:: DIRECTIONS FOR THIS TASK ::
Your job is to set down the stretch of entries that opens with the line containing "together with the" and closes with the line containing "default VUndefined (o !! k).". Keep both end lines, copy each exactly, and add nothing.

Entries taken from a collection

━━━━━━

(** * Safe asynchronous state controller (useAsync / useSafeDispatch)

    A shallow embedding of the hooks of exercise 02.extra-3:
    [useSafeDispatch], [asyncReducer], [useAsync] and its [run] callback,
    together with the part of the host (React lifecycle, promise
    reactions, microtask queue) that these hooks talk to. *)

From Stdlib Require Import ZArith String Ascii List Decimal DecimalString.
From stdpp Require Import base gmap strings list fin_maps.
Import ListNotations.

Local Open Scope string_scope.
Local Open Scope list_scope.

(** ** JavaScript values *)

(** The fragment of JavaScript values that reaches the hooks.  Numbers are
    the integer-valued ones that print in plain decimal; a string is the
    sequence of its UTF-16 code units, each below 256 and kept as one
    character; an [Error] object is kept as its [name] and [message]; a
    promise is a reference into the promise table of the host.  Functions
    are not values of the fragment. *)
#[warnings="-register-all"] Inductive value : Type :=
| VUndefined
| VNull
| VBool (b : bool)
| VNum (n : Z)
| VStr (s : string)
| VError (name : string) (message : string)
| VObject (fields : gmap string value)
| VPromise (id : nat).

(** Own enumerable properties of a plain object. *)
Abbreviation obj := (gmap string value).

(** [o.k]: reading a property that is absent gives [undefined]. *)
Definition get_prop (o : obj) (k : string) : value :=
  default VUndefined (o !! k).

━━━━━━

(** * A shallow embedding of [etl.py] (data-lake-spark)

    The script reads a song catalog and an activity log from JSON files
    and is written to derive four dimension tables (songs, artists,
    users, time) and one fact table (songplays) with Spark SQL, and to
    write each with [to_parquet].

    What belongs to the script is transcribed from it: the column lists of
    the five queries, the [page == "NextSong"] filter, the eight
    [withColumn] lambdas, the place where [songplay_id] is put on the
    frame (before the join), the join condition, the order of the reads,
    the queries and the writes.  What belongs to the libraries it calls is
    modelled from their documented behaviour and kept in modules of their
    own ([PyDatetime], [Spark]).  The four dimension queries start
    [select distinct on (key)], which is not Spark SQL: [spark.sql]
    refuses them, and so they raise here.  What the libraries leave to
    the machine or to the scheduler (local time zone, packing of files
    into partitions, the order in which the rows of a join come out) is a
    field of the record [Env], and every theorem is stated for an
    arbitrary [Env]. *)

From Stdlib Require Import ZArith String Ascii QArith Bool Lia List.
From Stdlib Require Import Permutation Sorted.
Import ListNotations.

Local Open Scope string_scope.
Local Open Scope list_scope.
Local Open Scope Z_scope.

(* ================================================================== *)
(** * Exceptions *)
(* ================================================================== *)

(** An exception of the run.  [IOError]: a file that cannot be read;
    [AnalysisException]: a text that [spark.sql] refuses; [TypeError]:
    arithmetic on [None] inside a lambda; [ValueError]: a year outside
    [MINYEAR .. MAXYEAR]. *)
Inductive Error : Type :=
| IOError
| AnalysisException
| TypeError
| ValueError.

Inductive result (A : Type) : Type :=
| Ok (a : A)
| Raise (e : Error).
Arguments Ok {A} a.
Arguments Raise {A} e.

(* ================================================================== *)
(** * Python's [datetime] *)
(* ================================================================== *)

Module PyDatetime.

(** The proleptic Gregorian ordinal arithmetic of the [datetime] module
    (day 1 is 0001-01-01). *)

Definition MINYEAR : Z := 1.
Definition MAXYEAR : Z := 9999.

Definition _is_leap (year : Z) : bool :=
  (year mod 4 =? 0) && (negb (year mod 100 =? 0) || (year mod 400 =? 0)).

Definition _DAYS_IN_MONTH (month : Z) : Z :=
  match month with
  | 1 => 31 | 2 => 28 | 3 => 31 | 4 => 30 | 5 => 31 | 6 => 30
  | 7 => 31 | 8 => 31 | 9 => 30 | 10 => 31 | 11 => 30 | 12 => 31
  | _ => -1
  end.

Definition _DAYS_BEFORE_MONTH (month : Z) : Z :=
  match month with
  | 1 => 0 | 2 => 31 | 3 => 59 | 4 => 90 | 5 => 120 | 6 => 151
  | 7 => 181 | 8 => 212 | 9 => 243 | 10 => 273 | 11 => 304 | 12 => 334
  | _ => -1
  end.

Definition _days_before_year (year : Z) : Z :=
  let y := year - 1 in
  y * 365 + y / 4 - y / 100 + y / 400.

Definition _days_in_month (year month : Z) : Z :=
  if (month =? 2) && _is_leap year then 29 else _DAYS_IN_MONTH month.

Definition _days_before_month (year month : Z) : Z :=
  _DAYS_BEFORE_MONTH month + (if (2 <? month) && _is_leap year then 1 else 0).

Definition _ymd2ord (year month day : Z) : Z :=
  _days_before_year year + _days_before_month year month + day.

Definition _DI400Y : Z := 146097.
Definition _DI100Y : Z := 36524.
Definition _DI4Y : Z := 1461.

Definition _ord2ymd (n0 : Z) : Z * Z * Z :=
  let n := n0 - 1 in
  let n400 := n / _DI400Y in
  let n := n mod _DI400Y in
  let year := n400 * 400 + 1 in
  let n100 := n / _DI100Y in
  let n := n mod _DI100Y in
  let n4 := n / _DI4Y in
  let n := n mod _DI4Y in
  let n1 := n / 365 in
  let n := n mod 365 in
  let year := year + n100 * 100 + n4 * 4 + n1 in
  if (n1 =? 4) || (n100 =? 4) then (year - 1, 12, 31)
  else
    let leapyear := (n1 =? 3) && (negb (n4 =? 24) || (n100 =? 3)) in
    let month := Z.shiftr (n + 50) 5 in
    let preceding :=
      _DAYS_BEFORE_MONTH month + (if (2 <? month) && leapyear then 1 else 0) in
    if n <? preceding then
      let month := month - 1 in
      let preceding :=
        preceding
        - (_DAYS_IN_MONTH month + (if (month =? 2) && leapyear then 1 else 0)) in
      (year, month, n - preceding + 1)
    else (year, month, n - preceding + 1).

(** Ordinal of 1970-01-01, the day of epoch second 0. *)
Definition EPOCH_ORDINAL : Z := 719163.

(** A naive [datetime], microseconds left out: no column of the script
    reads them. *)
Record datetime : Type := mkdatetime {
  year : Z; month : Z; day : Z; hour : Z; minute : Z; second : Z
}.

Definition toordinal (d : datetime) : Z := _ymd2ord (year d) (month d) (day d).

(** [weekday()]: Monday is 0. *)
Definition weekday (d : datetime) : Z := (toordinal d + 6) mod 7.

━━━━━━

:: ANSWER BOX ::
    together with the part of the host (React lifecycle, promise
    reactions, microtask queue) that these hooks talk to. *)

From Stdlib Require Import ZArith String Ascii List Decimal DecimalString.
From stdpp Require Import base gmap strings list fin_maps.
Import ListNotations.

Local Open Scope string_scope.
Local Open Scope list_scope.

(** ** JavaScript values *)

(** The fragment of JavaScript values that reaches the hooks.  Numbers are
    the integer-valued ones that print in plain decimal; a string is the
    sequence of its UTF-16 code units, each below 256 and kept as one
    character; an [Error] object is kept as its [name] and [message]; a
    promise is a reference into the promise table of the host.  Functions
    are not values of the fragment. *)
#[warnings="-register-all"] Inductive value : Type :=
| VUndefined
| VNull
| VBool (b : bool)
| VNum (n : Z)
| VStr (s : string)
| VError (name : string) (message : string)
| VObject (fields : gmap string value)
| VPromise (id : nat).

(** Own enumerable properties of a plain object. *)
Abbreviation obj := (gmap string value).

(** [o.k]: reading a property that is absent gives [undefined]. *)
Definition get_prop (o : obj) (k : string) : value :=
  default VUndefined (o !! k).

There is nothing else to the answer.